**Source data**
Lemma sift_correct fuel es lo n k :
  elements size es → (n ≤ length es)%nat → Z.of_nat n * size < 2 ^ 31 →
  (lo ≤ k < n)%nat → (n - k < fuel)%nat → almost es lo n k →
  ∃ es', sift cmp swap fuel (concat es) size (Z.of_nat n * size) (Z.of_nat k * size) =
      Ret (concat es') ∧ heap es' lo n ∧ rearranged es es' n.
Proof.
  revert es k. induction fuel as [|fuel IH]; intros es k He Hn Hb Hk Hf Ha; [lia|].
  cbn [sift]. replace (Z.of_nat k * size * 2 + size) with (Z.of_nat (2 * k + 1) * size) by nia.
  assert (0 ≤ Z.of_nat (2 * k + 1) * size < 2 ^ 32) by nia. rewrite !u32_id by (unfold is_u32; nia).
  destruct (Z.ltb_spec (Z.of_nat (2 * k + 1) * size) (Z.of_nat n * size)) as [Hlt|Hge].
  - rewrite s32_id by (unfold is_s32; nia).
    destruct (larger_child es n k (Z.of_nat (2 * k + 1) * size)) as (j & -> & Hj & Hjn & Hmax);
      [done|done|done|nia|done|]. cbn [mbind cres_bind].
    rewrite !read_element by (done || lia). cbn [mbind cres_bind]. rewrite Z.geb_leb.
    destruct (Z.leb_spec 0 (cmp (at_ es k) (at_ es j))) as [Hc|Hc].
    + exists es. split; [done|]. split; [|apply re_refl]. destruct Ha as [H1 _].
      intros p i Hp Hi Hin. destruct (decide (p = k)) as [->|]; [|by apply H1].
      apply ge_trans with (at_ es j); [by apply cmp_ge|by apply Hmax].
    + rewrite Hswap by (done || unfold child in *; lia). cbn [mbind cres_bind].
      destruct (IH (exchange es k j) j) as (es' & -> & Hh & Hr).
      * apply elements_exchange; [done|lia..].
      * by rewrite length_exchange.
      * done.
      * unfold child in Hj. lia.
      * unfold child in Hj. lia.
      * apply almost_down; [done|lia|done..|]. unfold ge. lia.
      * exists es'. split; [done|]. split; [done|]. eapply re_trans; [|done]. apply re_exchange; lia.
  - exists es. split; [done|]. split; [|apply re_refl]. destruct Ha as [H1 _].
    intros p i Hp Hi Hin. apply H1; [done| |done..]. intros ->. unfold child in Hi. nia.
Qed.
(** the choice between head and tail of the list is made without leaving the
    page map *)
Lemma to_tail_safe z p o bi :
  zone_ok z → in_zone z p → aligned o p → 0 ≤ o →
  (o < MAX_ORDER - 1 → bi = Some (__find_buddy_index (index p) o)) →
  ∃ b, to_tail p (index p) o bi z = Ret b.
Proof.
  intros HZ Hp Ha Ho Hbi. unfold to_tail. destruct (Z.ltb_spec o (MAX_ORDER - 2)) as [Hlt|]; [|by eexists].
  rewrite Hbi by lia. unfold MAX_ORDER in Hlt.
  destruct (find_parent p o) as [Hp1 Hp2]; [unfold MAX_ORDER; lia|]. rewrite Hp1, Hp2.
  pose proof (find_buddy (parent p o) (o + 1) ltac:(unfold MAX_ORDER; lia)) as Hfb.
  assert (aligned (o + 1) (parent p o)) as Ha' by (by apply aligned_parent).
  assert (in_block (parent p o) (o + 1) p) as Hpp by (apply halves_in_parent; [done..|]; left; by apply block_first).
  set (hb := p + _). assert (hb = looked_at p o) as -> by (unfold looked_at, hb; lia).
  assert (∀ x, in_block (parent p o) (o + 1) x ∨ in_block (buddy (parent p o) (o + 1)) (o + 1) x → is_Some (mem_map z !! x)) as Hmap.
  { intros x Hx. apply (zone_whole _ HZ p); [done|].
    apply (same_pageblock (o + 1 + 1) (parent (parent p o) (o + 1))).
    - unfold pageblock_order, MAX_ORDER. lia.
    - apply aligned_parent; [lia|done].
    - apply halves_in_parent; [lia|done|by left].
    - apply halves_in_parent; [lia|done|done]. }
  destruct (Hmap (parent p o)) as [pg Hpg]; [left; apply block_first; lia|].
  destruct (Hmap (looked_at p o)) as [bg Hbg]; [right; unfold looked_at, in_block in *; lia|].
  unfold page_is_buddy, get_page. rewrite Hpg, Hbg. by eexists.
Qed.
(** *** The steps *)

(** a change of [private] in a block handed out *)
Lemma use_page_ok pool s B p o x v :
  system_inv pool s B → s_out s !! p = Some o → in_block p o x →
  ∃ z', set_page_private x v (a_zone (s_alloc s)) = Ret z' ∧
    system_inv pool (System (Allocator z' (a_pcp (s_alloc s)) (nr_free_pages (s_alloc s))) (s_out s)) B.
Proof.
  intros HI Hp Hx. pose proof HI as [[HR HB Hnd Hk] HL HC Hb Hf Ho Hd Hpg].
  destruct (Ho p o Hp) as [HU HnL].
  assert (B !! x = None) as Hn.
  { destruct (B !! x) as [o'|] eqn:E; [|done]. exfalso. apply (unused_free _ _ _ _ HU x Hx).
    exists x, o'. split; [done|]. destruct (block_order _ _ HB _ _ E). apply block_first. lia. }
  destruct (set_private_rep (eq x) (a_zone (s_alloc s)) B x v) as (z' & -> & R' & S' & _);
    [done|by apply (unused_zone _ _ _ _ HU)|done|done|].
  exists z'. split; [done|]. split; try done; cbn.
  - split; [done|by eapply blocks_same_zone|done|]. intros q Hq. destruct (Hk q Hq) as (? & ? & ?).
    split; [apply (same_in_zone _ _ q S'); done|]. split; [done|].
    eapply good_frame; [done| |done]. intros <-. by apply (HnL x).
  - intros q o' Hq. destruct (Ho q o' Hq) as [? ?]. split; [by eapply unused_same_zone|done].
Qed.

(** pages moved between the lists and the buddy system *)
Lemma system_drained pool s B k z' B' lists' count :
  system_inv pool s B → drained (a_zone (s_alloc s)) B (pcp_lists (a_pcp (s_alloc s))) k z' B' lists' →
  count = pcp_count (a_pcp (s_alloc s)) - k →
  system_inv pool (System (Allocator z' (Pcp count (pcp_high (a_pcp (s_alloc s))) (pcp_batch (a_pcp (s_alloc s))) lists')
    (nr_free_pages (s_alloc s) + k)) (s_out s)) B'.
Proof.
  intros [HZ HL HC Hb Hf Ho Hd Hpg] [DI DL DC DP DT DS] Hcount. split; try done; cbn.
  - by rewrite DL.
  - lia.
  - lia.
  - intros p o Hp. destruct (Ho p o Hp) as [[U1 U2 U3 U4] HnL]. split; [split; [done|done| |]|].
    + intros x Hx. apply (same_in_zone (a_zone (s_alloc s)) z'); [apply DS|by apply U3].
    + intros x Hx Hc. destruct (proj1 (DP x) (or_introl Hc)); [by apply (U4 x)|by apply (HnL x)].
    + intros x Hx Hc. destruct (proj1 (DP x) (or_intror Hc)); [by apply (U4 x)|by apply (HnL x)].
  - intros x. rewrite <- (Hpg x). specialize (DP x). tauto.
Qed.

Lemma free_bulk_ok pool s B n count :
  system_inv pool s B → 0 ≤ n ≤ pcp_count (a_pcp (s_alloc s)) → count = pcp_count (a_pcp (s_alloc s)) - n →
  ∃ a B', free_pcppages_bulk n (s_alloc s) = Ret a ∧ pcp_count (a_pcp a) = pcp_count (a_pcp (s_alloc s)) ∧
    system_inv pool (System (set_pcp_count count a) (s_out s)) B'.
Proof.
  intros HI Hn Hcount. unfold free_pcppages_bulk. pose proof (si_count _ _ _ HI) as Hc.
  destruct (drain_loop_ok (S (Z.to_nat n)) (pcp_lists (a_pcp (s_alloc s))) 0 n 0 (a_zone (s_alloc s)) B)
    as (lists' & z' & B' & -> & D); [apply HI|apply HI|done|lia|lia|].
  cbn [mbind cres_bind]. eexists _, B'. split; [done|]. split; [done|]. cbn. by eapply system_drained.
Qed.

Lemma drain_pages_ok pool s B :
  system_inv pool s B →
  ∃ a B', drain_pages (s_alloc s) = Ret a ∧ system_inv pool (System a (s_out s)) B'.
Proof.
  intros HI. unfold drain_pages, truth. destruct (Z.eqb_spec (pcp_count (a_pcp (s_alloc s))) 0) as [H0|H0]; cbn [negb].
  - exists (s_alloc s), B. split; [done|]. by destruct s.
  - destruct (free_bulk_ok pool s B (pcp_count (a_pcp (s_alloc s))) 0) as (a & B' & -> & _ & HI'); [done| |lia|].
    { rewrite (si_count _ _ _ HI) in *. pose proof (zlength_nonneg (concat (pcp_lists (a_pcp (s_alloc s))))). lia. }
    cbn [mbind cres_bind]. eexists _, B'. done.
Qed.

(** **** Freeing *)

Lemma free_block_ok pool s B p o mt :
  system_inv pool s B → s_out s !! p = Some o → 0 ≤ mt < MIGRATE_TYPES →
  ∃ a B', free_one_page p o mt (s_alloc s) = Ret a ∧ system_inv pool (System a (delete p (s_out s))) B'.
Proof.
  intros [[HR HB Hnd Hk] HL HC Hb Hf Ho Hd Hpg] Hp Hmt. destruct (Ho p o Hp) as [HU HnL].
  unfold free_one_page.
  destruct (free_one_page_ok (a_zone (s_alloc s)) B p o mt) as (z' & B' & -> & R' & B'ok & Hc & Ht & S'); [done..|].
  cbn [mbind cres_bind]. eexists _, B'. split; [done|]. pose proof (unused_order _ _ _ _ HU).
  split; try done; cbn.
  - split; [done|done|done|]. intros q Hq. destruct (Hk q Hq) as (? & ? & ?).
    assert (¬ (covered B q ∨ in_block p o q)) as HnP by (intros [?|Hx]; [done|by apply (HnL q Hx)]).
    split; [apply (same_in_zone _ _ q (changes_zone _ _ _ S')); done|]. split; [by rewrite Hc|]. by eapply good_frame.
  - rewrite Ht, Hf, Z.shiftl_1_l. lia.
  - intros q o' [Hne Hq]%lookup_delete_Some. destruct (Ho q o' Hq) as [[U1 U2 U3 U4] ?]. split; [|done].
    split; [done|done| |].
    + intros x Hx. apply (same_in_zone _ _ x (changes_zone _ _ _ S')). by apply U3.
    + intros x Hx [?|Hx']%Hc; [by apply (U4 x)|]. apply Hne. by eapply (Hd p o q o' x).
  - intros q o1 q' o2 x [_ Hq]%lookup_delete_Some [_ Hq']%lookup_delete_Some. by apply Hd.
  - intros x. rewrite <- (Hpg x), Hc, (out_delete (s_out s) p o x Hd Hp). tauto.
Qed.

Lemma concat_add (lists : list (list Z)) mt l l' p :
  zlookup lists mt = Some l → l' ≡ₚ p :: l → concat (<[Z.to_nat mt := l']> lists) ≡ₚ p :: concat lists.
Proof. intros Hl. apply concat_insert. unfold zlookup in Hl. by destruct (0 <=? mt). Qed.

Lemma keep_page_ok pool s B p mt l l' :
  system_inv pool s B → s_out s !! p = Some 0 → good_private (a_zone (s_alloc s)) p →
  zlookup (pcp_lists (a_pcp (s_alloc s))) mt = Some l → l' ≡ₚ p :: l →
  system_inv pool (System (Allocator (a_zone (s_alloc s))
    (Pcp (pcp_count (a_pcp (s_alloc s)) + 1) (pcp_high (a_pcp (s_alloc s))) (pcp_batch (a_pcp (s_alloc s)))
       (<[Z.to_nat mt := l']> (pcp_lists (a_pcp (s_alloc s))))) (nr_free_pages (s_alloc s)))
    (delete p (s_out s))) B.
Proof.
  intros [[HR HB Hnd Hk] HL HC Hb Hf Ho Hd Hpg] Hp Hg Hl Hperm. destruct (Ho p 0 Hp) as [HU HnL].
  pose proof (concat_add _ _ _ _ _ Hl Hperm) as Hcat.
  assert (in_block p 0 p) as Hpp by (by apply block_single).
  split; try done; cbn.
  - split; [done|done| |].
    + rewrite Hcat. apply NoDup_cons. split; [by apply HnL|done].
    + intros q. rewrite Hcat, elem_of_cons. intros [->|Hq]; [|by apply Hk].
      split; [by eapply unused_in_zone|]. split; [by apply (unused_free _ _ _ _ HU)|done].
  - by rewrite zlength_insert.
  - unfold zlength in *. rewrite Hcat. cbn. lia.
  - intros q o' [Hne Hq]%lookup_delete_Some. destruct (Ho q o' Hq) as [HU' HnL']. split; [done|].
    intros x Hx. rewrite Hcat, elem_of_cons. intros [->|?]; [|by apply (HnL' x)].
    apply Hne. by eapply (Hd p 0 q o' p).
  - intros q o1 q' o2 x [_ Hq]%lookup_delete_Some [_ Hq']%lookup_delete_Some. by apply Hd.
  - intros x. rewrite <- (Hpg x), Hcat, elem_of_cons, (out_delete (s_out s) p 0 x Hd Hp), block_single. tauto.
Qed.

**What is being asked**
The required answer is the exact run of lines above starting at the line with "(unused_free _ _ _ _ HU x Hx)." and ending at the line with "- intros p o", with both ends present.

**Response to this task**
  { destruct (B !! x) as [o'|] eqn:E; [|done]. exfalso. apply (unused_free _ _ _ _ HU x Hx).
    exists x, o'. split; [done|]. destruct (block_order _ _ HB _ _ E). apply block_first. lia. }
  destruct (set_private_rep (eq x) (a_zone (s_alloc s)) B x v) as (z' & -> & R' & S' & _);
    [done|by apply (unused_zone _ _ _ _ HU)|done|done|].
  exists z'. split; [done|]. split; try done; cbn.
  - split; [done|by eapply blocks_same_zone|done|]. intros q Hq. destruct (Hk q Hq) as (? & ? & ?).
    split; [apply (same_in_zone _ _ q S'); done|]. split; [done|].
    eapply good_frame; [done| |done]. intros <-. by apply (HnL x).
  - intros q o' Hq. destruct (Ho q o' Hq) as [? ?]. split; [by eapply unused_same_zone|done].
Qed.

(** pages moved between the lists and the buddy system *)
Lemma system_drained pool s B k z' B' lists' count :
  system_inv pool s B → drained (a_zone (s_alloc s)) B (pcp_lists (a_pcp (s_alloc s))) k z' B' lists' →
  count = pcp_count (a_pcp (s_alloc s)) - k →
  system_inv pool (System (Allocator z' (Pcp count (pcp_high (a_pcp (s_alloc s))) (pcp_batch (a_pcp (s_alloc s))) lists')
    (nr_free_pages (s_alloc s) + k)) (s_out s)) B'.
Proof.
  intros [HZ HL HC Hb Hf Ho Hd Hpg] [DI DL DC DP DT DS] Hcount. split; try done; cbn.
  - by rewrite DL.
  - lia.
  - lia.
  - intros p o Hp. destruct (Ho p o Hp) as [[U1 U2 U3 U4] HnL]. split; [split; [done|done| |]|].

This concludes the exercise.